Records supplied below:

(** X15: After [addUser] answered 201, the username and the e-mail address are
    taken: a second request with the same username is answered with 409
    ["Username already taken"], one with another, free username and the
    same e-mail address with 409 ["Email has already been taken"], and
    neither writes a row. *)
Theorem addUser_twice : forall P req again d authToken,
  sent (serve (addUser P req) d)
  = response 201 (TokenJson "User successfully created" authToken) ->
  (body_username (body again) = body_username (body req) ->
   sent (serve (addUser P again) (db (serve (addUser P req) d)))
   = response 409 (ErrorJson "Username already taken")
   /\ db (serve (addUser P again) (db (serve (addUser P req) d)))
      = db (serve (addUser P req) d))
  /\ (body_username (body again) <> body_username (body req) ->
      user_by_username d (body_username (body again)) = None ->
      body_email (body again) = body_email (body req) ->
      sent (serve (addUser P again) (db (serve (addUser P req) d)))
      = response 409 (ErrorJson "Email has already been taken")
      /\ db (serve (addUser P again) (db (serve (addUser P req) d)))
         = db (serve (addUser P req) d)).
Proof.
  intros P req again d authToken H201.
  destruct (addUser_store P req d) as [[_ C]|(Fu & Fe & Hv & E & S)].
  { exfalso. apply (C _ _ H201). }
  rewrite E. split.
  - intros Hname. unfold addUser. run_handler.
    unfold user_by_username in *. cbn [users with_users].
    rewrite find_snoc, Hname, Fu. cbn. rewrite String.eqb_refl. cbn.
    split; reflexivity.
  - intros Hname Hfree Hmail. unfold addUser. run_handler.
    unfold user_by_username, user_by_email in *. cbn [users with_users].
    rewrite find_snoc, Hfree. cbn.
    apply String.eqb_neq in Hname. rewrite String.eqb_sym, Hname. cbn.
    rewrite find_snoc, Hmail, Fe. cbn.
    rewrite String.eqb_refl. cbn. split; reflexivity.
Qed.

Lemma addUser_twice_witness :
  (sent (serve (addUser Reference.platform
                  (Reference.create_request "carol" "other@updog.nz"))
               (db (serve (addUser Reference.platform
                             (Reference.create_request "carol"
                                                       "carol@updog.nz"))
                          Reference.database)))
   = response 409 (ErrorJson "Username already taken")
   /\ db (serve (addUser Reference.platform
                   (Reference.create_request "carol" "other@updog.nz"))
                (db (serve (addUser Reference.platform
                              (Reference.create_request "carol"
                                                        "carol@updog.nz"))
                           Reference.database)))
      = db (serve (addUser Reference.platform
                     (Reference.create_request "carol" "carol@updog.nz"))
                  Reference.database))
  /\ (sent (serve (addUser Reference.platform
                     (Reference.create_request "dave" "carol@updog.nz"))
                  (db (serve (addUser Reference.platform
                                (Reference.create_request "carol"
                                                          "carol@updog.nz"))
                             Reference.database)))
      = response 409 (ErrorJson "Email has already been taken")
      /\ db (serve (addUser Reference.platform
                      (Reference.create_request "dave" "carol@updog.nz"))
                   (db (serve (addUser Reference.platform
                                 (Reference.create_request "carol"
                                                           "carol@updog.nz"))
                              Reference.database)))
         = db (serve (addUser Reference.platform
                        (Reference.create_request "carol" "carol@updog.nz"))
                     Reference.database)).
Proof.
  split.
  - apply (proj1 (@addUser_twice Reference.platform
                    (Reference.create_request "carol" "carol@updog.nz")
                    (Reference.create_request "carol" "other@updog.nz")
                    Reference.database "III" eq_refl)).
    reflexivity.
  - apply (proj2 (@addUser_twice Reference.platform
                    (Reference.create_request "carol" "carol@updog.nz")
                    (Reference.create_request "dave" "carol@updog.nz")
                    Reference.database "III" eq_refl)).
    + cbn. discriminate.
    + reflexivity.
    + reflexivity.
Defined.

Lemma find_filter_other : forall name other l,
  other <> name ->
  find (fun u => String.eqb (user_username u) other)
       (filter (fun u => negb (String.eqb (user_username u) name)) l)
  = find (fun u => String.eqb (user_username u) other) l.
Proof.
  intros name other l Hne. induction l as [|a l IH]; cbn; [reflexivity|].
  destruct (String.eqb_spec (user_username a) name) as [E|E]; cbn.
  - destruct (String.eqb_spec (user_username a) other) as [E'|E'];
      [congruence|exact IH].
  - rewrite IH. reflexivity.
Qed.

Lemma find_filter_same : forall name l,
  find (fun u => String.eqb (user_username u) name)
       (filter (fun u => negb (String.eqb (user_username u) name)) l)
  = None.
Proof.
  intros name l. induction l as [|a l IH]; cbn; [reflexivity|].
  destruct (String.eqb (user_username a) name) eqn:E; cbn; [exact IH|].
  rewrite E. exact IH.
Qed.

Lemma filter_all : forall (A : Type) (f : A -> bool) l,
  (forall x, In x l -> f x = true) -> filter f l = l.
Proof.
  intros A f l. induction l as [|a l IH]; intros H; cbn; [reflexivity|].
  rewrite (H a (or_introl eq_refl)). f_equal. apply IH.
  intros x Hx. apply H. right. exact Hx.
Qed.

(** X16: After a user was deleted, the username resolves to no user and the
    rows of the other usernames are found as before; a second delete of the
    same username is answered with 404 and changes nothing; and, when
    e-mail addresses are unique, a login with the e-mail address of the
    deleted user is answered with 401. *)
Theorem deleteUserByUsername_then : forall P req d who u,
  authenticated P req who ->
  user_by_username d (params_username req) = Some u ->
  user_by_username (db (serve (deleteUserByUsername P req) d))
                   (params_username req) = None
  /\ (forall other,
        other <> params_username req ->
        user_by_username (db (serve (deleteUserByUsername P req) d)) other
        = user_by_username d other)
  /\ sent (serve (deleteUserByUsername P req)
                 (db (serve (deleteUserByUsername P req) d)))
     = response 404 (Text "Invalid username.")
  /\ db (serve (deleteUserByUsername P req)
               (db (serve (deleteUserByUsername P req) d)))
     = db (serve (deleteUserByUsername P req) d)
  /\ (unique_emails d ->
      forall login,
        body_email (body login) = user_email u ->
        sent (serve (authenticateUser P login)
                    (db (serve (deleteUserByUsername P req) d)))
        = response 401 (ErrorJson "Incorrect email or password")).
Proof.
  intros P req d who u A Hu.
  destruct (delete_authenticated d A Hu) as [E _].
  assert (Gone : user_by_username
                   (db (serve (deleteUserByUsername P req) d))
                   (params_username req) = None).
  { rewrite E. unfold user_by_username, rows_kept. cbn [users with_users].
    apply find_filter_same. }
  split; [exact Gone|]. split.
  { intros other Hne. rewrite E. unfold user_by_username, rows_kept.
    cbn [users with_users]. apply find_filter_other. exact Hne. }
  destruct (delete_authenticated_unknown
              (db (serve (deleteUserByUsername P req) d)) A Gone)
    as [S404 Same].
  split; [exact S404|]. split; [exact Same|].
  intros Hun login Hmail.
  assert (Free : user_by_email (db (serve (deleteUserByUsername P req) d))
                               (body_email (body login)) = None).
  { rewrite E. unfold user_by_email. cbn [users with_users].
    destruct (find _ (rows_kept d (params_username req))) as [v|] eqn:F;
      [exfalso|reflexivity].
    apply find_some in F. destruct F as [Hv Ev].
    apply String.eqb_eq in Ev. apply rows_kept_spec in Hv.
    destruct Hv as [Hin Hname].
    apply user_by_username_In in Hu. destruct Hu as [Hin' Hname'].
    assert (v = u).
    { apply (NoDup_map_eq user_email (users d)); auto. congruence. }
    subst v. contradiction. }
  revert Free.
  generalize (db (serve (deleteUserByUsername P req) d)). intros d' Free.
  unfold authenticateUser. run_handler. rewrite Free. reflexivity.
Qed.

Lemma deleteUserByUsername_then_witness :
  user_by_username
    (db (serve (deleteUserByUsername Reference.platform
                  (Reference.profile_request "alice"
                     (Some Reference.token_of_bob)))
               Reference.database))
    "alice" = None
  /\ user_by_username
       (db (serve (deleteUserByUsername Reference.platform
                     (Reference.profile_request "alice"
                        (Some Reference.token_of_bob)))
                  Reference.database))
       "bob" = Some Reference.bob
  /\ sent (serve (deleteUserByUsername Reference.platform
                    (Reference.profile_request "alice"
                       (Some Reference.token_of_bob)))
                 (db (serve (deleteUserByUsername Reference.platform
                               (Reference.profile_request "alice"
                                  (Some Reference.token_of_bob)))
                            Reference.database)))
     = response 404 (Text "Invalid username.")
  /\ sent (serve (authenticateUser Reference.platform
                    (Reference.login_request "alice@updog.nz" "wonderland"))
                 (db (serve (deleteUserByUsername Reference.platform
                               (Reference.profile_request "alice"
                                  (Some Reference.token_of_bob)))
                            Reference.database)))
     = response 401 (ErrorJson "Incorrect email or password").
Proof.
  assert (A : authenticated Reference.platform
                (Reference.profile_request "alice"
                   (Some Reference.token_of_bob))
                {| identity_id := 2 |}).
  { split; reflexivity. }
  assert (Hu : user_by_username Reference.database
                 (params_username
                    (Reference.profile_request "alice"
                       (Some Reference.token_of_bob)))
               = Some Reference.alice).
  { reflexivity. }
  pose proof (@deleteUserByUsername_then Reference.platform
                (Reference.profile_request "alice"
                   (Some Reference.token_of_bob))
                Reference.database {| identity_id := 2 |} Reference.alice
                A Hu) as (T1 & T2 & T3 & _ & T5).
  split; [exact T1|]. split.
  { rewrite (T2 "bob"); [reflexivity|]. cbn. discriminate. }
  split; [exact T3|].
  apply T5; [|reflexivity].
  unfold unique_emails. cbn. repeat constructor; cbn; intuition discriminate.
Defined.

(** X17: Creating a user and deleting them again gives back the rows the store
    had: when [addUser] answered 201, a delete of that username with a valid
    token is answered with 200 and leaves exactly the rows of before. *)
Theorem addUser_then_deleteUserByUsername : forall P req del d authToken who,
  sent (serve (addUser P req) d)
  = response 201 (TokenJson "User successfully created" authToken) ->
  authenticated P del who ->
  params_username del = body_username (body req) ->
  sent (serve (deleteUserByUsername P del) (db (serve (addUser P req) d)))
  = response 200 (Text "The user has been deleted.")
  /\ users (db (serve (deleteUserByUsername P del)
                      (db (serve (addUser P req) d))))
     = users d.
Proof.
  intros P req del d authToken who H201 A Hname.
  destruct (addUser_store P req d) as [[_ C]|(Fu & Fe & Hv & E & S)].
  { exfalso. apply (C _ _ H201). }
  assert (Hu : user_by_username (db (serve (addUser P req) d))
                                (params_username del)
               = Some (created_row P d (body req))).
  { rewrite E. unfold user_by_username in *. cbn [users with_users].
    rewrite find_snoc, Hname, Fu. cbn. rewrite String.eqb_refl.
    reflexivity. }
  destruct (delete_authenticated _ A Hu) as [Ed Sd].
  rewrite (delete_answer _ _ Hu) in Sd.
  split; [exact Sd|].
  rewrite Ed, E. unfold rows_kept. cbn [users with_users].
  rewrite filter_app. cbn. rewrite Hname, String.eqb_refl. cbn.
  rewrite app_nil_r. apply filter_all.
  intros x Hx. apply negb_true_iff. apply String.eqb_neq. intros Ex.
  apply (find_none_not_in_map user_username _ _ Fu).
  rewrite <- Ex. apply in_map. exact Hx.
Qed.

End of Records supplied.

Required work: Collect every line above that contains the word "when".

Your solution:
    same username is answered with 404 and changes nothing; and, when
    had: when [addUser] answered 201, a delete of that username with a valid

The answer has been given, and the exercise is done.